═════ SUPPLIED INFORMATION ═════

Fixpoint all_digits (s : string) : bool :=
  match s with
  | EmptyString => true
  | String c s' => is_digit c && all_digits s'
  end.

(** [s.isdigit()] on an ASCII string *)
Definition isdigit (s : string) : bool :=
  negb (String.length s =? 0)%nat && all_digits s.

Fixpoint digits_value (acc : Z) (s : string) : Z :=
  match s with
  | EmptyString => acc
  | String c s' => digits_value (10 * acc + (Z.of_nat (nat_of_ascii c) - 48)) s'
  end.

(** [int(s)] on an ASCII string without sign, blanks or underscores *)
Definition int_of_string (s : string) : result Z :=
  if isdigit s then Return (digits_value 0 s)
  else Raise (ValueError InvalidLiteral).

(** A directory entry, as [pathlib] splits its name. *)
Record path : Type := {
  stem : string;
  suffix : string
}.

Inductive Engine : Type := TF | PYTORCH.

(** What [get_existing_shuffle_indices] reads of a project: the entries of
    the training-set folder ([None] when the folder is missing) and which
    model folders exist. *)
Record project : Type := {
  trainset_folder : option (list path);
  model_folder_exists : Q -> Z -> Engine -> bool
}.

(** What [isinstance(i, int)] tells apart in a requested list. *)
Inductive pyval : Type :=
| PyInt (i : Z)
| PyOther.

Fixpoint ints (l : list pyval) : list Z :=
  match l with
  | [] => []
  | PyInt i :: l' => i :: ints l'
  | PyOther :: l' => ints l'
  end.

Fixpoint collect {A B : Type} (f : A -> result (option B)) (l : list A)
  : result (list B) :=
  match l with
  | [] => Return []
  | a :: l' =>
      b <- f a ;;
      bs <- collect f l' ;;
      Return (match b with Some b => b :: bs | None => bs end)
  end.

Section ShuffleRegistry.

(** [s.isdigit()] and [int(s)] as the interpreter computes them.  A file
    name need not be ASCII, and beyond ASCII both follow the Unicode
    character database: a superscript two is a digit for [isdigit] and an
    invalid literal for [int], an Arabic-Indic three is a digit for both.
    A string holds the UTF-8 bytes of the name, so that splitting at
    ["_"] and ["shuffle"] and the test of the prefix are those of Python.
    [isdigit] and [int_of_string] above are the two functions on ASCII
    names. *)
Variable str_isdigit : string -> bool.
Variable str_int : string -> result Z.
Variable float_mul : Z -> Q -> Q.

═════

WORK ITEM> Find how many of the lines above have the word "Definition" in them. State only that number.

SOLUTION FOR THIS TASK> 2